[Collected data entries]

____________________

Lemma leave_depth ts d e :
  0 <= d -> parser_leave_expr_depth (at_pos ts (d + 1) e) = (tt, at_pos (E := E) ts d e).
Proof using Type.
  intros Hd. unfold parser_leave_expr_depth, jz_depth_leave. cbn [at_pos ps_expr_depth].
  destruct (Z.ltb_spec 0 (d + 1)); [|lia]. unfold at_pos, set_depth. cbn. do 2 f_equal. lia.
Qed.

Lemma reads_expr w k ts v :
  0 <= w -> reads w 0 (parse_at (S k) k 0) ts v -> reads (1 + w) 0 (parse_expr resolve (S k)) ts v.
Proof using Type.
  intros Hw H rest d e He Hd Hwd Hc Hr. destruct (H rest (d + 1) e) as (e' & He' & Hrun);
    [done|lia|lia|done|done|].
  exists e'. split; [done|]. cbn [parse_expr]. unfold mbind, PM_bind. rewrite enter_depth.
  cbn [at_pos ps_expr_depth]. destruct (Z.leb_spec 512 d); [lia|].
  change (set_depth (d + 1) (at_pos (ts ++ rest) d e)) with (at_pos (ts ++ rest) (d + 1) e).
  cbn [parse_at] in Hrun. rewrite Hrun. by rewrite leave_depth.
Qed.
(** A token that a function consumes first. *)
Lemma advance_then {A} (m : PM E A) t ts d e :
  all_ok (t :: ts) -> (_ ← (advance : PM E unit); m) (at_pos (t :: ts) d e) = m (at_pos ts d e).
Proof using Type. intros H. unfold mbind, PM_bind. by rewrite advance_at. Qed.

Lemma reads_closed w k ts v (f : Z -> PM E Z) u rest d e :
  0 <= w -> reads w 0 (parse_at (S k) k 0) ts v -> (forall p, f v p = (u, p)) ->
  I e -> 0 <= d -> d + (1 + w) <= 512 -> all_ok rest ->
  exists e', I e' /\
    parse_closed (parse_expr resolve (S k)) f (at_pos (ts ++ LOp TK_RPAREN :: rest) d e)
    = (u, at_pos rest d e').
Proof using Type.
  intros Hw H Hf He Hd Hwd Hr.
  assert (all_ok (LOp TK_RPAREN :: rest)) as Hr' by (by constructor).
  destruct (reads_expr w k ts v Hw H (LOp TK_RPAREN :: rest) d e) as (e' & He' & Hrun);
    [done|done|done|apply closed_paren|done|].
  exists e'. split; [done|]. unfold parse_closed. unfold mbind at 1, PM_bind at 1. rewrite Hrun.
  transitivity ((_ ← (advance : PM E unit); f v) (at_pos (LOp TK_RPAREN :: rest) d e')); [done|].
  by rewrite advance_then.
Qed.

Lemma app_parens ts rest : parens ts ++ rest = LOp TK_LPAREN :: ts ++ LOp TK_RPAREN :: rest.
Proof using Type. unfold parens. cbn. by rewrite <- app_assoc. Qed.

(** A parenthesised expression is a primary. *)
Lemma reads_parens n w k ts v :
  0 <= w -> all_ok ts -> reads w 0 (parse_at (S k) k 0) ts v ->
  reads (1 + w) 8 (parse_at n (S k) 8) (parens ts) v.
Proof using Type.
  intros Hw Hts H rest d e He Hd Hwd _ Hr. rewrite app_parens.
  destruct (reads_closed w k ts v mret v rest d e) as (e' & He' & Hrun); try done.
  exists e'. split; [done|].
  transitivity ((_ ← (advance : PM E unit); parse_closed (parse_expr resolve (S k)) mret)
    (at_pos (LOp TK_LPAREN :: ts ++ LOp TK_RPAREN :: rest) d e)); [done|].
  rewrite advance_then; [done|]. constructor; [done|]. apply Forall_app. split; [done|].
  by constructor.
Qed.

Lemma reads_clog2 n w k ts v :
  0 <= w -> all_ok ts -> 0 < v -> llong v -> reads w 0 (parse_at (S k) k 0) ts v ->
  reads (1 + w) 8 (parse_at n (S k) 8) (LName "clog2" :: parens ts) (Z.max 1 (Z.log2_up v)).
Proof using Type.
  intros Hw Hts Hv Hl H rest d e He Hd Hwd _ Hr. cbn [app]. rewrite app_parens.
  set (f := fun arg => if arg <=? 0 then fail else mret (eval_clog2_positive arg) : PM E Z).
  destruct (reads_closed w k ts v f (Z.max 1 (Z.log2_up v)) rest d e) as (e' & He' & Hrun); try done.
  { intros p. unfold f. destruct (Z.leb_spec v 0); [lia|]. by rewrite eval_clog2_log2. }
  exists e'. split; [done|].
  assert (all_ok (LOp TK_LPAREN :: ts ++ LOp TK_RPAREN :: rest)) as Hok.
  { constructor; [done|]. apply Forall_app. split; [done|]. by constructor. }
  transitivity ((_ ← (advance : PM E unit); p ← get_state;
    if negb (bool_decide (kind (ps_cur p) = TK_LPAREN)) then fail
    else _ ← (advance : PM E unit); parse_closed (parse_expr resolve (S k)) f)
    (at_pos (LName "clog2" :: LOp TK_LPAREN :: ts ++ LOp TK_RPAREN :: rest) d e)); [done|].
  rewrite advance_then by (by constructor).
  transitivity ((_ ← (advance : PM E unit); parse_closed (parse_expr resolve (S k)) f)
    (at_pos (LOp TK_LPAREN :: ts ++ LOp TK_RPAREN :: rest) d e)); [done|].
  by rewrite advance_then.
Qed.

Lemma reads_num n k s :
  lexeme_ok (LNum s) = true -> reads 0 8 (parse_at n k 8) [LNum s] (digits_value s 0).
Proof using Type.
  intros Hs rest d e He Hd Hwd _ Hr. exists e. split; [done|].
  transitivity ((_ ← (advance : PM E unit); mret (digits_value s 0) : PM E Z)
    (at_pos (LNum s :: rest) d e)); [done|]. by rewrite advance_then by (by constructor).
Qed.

____________________

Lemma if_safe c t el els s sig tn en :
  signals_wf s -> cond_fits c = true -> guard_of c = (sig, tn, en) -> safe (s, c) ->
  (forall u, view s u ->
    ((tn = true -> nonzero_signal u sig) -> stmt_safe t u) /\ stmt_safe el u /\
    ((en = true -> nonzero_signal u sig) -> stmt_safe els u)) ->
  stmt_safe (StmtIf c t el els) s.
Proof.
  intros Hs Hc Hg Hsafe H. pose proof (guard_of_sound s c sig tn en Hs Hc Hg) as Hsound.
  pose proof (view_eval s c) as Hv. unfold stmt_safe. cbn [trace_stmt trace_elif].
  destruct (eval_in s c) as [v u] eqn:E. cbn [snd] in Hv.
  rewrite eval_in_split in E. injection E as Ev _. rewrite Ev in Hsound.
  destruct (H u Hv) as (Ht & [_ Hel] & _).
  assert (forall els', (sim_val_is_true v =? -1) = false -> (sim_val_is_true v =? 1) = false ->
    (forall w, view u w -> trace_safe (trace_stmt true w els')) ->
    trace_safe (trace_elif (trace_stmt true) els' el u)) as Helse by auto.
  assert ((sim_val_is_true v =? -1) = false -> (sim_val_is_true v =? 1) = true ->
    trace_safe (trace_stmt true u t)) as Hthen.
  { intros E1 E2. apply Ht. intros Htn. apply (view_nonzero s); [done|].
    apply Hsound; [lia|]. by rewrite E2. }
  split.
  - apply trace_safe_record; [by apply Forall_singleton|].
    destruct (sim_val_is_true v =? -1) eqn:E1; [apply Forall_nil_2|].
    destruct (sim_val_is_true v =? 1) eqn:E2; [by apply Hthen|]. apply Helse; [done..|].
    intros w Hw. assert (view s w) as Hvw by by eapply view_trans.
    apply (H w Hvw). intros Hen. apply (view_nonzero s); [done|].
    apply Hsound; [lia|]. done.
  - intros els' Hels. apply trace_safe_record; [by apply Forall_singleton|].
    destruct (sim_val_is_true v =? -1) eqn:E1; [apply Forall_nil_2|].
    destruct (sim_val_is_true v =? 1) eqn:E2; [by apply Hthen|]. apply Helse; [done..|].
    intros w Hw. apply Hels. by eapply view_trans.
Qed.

____________________

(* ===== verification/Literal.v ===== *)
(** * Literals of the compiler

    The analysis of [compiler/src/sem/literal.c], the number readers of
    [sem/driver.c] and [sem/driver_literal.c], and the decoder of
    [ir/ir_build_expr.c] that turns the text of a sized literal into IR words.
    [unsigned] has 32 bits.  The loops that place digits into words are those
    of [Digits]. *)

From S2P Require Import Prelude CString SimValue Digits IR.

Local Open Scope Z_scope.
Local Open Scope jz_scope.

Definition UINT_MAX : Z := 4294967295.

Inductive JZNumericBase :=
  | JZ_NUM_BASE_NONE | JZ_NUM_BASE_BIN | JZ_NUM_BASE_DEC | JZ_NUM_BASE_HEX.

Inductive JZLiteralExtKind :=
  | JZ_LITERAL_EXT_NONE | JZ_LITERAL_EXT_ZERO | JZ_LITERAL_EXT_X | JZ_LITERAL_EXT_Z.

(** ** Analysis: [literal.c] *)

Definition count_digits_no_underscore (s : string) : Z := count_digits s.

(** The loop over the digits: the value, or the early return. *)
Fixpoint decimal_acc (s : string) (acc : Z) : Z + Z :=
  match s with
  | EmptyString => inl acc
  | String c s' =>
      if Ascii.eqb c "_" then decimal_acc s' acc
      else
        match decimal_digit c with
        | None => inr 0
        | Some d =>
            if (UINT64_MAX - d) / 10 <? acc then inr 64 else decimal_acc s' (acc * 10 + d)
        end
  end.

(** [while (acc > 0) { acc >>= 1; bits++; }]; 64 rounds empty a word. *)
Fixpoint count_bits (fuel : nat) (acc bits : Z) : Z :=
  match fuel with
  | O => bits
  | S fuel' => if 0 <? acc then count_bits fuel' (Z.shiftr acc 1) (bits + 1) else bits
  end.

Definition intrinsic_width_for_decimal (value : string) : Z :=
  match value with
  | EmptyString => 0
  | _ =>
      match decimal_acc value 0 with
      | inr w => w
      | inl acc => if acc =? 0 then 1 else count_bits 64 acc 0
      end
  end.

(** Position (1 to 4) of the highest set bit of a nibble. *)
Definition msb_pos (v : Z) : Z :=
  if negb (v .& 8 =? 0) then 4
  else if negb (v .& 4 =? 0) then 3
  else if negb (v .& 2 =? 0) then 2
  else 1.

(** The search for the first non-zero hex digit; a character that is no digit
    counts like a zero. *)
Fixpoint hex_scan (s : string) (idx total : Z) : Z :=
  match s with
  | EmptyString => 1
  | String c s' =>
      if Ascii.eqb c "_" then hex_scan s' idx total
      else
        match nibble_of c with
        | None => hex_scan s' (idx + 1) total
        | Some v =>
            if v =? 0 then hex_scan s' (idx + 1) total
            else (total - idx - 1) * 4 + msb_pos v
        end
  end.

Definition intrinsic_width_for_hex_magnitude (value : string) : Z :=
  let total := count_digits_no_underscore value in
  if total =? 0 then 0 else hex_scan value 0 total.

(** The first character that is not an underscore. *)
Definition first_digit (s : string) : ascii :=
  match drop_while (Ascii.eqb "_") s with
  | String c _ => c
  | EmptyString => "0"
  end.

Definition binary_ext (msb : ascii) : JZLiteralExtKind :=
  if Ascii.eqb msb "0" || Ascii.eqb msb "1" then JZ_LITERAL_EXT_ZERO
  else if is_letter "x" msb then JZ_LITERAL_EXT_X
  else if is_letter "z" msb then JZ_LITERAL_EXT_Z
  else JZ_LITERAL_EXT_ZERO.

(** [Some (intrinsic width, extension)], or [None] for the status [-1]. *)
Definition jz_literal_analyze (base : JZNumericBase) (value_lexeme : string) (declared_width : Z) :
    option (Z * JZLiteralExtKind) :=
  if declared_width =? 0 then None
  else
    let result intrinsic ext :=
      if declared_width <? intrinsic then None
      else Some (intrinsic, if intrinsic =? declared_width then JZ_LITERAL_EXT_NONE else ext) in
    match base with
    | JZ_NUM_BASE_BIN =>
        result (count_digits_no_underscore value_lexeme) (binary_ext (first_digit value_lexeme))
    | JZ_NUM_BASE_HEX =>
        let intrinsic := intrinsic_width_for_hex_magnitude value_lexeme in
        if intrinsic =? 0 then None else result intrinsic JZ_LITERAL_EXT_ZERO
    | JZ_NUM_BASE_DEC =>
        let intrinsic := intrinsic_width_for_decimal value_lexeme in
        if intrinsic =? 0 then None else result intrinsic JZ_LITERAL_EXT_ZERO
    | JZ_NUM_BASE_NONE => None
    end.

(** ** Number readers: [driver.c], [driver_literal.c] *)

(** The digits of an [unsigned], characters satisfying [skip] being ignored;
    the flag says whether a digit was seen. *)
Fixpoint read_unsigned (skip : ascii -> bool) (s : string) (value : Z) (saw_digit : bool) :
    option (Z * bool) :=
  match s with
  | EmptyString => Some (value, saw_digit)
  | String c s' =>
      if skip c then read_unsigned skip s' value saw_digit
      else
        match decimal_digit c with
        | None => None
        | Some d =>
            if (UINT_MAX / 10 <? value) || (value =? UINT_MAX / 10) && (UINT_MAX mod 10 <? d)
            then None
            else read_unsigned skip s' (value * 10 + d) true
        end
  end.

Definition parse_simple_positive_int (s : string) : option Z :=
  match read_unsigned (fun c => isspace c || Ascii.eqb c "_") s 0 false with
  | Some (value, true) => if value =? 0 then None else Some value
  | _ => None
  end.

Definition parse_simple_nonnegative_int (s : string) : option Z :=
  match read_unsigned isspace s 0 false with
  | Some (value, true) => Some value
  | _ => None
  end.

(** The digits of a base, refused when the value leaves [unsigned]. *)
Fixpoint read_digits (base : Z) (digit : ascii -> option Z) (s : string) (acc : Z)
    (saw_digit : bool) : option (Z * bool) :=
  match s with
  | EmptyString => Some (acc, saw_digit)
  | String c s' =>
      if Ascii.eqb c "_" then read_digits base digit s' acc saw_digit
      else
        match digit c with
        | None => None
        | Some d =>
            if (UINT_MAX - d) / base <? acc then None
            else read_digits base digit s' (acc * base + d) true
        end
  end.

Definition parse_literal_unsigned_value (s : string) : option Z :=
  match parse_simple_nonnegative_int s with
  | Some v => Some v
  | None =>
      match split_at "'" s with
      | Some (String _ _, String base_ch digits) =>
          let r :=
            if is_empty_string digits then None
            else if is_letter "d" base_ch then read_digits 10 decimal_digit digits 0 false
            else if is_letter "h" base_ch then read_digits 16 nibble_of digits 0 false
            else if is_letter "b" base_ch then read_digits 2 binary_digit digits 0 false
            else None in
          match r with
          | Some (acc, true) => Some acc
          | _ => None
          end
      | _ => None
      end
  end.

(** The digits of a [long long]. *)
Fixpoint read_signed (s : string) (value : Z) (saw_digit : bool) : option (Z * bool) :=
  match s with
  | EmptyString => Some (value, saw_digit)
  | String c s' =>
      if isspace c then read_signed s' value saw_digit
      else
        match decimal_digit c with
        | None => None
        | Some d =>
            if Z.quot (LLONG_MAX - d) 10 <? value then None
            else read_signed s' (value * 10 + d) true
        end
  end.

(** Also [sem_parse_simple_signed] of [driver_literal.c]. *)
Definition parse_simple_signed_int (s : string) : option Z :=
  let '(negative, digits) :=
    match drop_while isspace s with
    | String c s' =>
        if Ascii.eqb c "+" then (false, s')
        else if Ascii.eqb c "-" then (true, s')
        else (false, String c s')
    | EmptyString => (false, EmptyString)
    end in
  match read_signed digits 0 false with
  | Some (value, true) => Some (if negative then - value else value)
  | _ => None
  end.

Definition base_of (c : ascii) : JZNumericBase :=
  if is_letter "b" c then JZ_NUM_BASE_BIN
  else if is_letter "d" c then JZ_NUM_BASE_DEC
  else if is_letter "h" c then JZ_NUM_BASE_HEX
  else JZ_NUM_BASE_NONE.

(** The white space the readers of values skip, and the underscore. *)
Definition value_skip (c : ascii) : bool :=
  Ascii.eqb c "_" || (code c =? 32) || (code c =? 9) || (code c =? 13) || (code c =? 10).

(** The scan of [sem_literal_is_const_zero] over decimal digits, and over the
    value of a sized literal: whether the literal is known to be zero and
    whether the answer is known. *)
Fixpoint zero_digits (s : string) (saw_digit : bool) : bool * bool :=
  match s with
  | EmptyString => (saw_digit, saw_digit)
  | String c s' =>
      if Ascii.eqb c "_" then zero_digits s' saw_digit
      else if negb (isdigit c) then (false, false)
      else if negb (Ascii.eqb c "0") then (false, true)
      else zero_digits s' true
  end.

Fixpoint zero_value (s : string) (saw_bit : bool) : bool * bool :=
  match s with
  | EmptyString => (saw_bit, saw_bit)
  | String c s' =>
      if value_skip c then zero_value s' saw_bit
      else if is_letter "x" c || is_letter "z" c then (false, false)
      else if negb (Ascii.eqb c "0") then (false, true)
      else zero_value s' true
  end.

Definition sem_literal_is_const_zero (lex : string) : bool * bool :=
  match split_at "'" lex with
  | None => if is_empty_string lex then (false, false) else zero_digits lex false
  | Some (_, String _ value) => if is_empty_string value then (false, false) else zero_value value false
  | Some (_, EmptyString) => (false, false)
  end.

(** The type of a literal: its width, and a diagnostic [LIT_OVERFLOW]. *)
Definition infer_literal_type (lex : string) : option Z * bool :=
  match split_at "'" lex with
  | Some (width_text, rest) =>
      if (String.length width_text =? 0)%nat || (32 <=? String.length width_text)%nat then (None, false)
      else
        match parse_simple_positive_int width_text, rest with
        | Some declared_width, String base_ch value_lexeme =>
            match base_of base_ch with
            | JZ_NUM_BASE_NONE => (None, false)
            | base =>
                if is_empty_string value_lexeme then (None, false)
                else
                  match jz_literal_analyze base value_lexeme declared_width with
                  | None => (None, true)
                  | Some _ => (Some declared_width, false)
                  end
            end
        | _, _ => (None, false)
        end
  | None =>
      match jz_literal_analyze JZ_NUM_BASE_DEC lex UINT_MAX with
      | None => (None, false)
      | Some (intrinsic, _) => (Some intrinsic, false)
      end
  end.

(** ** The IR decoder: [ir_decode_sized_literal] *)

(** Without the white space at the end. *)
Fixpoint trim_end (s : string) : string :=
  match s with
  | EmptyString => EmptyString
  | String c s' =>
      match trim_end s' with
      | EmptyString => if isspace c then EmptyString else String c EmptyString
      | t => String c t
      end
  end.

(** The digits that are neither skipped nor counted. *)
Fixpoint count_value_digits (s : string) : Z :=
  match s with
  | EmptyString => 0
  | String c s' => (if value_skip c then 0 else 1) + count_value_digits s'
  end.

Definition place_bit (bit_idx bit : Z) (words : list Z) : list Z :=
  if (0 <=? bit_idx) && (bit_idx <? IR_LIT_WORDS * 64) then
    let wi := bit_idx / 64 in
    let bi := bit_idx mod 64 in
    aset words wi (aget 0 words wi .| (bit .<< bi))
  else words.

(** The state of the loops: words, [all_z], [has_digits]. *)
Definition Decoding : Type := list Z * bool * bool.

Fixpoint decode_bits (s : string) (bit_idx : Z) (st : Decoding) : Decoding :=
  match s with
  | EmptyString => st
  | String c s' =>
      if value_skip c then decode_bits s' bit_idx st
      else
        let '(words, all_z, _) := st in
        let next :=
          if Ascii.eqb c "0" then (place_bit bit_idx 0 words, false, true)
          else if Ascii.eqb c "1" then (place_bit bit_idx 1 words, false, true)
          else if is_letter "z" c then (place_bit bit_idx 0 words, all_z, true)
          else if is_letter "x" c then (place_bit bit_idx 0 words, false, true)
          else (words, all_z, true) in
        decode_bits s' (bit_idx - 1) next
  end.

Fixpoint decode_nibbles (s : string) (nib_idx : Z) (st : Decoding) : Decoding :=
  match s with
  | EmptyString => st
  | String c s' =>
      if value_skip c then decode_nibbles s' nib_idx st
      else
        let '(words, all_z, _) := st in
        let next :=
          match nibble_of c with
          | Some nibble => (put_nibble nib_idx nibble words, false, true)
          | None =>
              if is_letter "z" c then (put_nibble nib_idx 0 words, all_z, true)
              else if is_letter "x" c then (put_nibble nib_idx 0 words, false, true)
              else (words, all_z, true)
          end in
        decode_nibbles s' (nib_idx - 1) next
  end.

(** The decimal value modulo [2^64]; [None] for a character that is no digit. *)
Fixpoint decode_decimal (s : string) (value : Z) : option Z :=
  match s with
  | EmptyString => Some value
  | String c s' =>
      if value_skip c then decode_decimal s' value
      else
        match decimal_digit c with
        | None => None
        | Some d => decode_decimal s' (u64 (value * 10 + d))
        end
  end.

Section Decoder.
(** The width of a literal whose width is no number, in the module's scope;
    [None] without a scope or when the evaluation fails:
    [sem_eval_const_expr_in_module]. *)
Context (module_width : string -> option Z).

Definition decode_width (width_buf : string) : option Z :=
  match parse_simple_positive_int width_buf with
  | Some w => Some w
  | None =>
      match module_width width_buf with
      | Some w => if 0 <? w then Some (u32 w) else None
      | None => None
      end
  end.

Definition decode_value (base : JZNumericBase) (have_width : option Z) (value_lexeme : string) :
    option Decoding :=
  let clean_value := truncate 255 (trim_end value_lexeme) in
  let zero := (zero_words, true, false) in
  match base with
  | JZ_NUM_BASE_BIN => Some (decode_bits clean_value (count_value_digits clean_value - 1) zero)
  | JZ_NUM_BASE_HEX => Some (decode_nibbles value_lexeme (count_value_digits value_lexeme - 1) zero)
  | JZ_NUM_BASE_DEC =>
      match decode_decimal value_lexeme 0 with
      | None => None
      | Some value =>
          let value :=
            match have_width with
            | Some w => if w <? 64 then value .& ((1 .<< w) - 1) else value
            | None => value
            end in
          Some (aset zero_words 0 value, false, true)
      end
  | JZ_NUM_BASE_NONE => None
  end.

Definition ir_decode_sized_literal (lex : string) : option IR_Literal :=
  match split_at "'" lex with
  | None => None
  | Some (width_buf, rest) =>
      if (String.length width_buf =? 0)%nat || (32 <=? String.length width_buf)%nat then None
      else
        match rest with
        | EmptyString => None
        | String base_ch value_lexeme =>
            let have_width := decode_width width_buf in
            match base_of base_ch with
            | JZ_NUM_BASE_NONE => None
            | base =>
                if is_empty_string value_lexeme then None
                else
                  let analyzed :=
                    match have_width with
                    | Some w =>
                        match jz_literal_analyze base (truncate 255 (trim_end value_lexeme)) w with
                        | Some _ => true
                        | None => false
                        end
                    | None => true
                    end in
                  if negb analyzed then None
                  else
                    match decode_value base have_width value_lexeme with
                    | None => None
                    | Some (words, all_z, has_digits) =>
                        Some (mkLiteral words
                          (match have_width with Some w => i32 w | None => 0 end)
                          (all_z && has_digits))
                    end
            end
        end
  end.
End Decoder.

____________________

ASSIGNED TASK: What you return should be exactly the lines above, starting at the one with "None => inr 0" and ending at the one with "(** [while (acc", and nothing else.

REPLY:
        | None => inr 0
        | Some d =>
            if (UINT64_MAX - d) / 10 <? acc then inr 64 else decimal_acc s' (acc * 10 + d)
        end
  end.

(** [while (acc > 0) { acc >>= 1; bits++; }]; 64 rounds empty a word. *)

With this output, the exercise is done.